Present the count of lines in the entries below that hold "there", and present nothing else.
=====
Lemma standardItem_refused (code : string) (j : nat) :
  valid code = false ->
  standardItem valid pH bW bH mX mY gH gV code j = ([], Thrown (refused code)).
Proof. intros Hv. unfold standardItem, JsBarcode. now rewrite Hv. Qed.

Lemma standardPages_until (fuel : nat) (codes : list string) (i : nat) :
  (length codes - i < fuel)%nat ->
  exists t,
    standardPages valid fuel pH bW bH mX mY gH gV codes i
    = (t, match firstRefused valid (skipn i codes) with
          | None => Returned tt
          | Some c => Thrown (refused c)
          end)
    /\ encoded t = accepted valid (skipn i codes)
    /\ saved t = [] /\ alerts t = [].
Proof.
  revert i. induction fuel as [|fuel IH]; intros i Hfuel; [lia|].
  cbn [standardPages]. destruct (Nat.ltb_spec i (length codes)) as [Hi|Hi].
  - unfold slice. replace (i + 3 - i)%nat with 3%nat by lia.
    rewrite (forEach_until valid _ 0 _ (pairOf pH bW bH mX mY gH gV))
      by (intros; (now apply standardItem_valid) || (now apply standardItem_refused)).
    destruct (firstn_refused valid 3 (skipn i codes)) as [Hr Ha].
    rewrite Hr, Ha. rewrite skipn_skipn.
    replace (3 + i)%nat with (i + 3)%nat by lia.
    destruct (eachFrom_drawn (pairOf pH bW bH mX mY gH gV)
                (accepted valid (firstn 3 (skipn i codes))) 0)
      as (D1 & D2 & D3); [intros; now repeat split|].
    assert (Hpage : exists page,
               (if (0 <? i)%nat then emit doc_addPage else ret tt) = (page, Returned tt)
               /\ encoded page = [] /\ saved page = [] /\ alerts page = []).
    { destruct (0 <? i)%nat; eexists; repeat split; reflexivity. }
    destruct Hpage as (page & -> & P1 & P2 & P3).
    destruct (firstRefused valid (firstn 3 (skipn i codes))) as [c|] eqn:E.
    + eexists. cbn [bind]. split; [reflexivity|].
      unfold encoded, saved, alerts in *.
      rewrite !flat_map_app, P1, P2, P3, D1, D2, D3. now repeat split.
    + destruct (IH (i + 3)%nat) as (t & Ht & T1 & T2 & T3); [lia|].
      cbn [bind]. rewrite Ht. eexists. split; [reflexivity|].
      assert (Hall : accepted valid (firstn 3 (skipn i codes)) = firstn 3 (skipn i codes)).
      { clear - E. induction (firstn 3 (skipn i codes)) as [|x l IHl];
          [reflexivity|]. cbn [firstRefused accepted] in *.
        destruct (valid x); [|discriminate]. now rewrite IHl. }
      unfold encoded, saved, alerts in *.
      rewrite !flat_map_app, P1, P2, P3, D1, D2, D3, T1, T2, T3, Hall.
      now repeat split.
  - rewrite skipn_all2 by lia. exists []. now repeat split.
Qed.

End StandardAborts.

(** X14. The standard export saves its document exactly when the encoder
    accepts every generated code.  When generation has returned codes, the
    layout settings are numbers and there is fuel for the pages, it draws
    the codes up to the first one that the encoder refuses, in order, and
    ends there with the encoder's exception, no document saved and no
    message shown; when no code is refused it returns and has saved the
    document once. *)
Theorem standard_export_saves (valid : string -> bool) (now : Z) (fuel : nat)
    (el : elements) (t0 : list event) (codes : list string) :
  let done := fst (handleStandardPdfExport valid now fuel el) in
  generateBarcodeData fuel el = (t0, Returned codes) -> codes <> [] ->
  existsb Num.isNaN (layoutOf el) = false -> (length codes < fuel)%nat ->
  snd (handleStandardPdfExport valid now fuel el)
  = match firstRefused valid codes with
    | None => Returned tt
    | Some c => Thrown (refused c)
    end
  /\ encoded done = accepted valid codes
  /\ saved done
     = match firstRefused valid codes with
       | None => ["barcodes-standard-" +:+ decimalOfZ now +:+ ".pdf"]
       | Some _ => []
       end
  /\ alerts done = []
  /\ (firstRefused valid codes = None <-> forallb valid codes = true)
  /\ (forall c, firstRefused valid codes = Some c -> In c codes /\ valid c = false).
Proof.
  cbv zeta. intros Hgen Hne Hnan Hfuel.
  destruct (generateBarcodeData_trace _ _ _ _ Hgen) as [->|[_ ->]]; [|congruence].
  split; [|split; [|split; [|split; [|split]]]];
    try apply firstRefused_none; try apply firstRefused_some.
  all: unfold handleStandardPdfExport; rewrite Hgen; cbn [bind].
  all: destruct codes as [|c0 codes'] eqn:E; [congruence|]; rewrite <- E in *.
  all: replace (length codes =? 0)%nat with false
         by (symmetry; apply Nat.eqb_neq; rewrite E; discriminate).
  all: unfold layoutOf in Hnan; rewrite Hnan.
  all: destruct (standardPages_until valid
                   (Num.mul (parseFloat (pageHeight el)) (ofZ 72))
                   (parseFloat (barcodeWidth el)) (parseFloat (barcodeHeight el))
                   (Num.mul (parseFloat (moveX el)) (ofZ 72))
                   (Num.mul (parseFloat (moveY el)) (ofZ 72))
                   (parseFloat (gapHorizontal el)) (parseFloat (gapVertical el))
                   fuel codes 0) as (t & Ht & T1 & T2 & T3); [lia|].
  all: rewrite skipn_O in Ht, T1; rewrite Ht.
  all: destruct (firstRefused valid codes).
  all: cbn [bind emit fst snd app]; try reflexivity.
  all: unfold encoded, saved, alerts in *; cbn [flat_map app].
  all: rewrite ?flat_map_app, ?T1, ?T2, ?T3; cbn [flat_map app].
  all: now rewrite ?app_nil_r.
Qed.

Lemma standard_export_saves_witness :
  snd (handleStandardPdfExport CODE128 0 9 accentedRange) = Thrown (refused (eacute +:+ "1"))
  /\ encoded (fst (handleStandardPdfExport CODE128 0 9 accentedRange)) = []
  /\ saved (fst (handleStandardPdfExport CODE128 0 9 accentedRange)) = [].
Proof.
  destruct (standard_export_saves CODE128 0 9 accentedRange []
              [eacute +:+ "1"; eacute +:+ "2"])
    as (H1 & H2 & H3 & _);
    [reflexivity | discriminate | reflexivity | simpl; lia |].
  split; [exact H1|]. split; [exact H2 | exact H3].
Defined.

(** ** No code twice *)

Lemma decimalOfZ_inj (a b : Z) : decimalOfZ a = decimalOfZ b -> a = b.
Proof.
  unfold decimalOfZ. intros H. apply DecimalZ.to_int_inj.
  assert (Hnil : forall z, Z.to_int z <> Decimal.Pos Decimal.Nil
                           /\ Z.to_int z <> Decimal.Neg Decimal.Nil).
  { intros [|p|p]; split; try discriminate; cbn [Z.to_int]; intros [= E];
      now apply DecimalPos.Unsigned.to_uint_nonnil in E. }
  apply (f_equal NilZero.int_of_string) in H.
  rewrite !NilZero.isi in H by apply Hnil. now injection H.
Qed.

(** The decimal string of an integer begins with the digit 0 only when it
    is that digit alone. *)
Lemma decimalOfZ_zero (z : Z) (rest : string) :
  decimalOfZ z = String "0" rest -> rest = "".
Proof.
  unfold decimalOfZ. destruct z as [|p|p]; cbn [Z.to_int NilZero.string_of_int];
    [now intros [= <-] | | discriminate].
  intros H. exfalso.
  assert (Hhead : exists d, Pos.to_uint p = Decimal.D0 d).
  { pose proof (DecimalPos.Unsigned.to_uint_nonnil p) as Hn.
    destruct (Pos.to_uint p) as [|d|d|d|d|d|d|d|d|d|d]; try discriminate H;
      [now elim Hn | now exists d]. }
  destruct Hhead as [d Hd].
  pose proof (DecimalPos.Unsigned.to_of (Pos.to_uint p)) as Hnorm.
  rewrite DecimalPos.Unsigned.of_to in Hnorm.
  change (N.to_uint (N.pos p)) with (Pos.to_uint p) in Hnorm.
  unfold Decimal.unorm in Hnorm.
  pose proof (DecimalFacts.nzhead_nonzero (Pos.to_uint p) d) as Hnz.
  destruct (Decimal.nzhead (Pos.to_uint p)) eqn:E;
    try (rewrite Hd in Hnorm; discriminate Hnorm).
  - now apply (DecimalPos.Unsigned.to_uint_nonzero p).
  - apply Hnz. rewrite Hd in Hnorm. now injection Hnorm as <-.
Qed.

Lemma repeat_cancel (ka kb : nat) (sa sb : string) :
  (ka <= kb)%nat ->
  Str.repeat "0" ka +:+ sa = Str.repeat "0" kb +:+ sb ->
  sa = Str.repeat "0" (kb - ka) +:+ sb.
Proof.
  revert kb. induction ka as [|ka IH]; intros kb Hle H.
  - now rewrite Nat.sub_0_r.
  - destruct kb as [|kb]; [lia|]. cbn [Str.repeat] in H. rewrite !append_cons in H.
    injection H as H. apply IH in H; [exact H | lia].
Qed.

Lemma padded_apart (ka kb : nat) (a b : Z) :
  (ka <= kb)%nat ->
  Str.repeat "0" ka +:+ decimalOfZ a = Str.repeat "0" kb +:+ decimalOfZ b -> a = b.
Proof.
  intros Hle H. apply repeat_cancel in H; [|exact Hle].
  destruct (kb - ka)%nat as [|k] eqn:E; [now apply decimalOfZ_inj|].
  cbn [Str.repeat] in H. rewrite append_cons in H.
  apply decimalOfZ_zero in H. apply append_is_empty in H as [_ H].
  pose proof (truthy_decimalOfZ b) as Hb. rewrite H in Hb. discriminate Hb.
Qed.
=====
## EXERCISE RESPONSE
2